Techniques for Chair-Bound Patients
- Pressure-redistribution cushions: Use a specialized cushion made of foam, gel, or air to help distribute weight away from the tailbone and buttocks. Ensure the cushion fits properly and is used correctly.
- Regular weight shifts: Teach and remind the patient to perform weight shifts every 15 minutes. This can involve leaning to the side or forward to relieve pressure on the sit bones.
- Correct posture: An ideal seated position is upright, with hips and knees at a 90-degree angle and feet fully supported. This helps distribute pressure effectively.
- Use of tilt and recline features: For wheelchairs with tilt-and-recline functionality, a tilt of 25 degrees or more can significantly reduce pressure on the sitting area.
Comparison of Repositioning Needs and Equipment
| Feature | Bedridden Patient | Wheelchair-Bound Patient |
|---|---|---|
| Repositioning Frequency | Every 2 hours (more for high risk) | Every 15-30 minutes for independent shifts; every hour for assisted shifts |
| Key Pressure Areas | Tailbone (sacrum), hips (trochanters), heels, elbows, shoulders, back of head | Tailbone (sacrum), buttocks (ischial tuberosities) |
| Essential Equipment | Pressure-relieving mattress (alternating air, foam, or gel), foam wedges, pillows | Specialized pressure-redistribution seat cushion, tilt/recline wheelchair features |
| Recommended Positions | 30-degree side-lying, supine with heel elevation, prone (if appropriate) | Upright with supported posture, regular weight shifts |
Essential Equipment and Best Practices
Using the right equipment is critical for effective positioning.
Support Surfaces
- Alternating Pressure Mattresses: These mattresses use a system of air cells that inflate and deflate alternately, constantly changing pressure points to promote circulation.
- Foam or Gel Overlays: Placed on top of a standard mattress, these can provide an extra layer of pressure redistribution.
- Wedges and Pillows: Use a variety of pillows and specialized foam wedges to maintain positions and offload specific areas. Never use doughnut-shaped cushions.
Best Practices for Repositioning
- Lift, don't drag: Always use a lift sheet or trapeze bar to lift and move the patient, never dragging them. Dragging can cause dangerous friction and shear damage to the skin.
- Skin inspection: Repositioning is the ideal time to perform a thorough skin inspection. Check for redness, discoloration, warmth, or swelling, especially over bony areas.

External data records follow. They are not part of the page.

(* ===== verification/TextSession.v ===== *)
(** Typing into the multi-line edit box: every key, without a selection, does
    to the text what the document model says, and keeps its characters whole. *)
From S2P Require Import Prelude Ulib Sys Textframe TextLemmas TextSpec TextRefine TextRange Widgets.

(** * The document model of a key *)

(** Paste [ins] at the cursor. *)
Definition spec_paste (d : doc) (ins : list bytes) : doc :=
  let sc := adjust_col (Spec.cur_line d) (ccol d) 0 1 in
  let '(r, c) := inserted_cursor (crow d) sc ins in
  mk_doc (inserted (lines d) (Spec.cur_line d) (crow d) sc ins) r c.

Definition spec_key (clip : option (list bytes)) (d : doc) (c : Z) : doc :=
  if c =? ENTER then Spec.newline d
  else if c =? LEFT_ARROW then Spec.previous_char d
  else if c =? BACKSPACE then
    if 0 <? ccol d then Spec.delete_char (Spec.previous_char d) else Spec.join d
  else if c =? RIGHT_ARROW then Spec.next_char d
  else if c =? UP_ARROW then Spec.last_line d
  else if c =? DOWN_ARROW then Spec.next_line d
  else if c =? CTRL_V then match clip with Some ins => spec_paste d ins | None => d end
  else if (32 <=? c) && (c <=? 126) then Spec.next_char (Spec.putc d c)
  else d.

(** What the clipboard holds. *)
Definition clip_rep (clip : option textframe) (k : option (list bytes)) : Prop :=
  match clip, k with
  | Some t, Some ins => frame t ins /\ ins <> [] /\ Forall gbk ins
  | None, None => True
  | _, _ => False
  end.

Early detection is key.
- Moisture control: Keep the skin clean and dry, especially in areas prone to moisture from incontinence or perspiration. Use moisture-wicking products or barrier creams as needed.
Conclusion
Effective positioning is the cornerstone of preventing and managing bedsores. For bedridden patients, the 30-degree side-lying position and heel elevation are essential techniques, combined with a turning schedule of at least every two hours. For wheelchair users, frequent weight shifts and pressure-redistribution cushions are necessary. Consistent skin checks, proper hygiene, and the use of appropriate support surfaces are all vital components of a comprehensive care plan. By implementing these strategies, caregivers can significantly reduce the risk of pressure ulcers, promote healing, and improve the patient's overall comfort and well-being. For a more detailed guide on wound care, consult resources from a reputable organization like the National Pressure Ulcer Advisory Panel (NPIAP).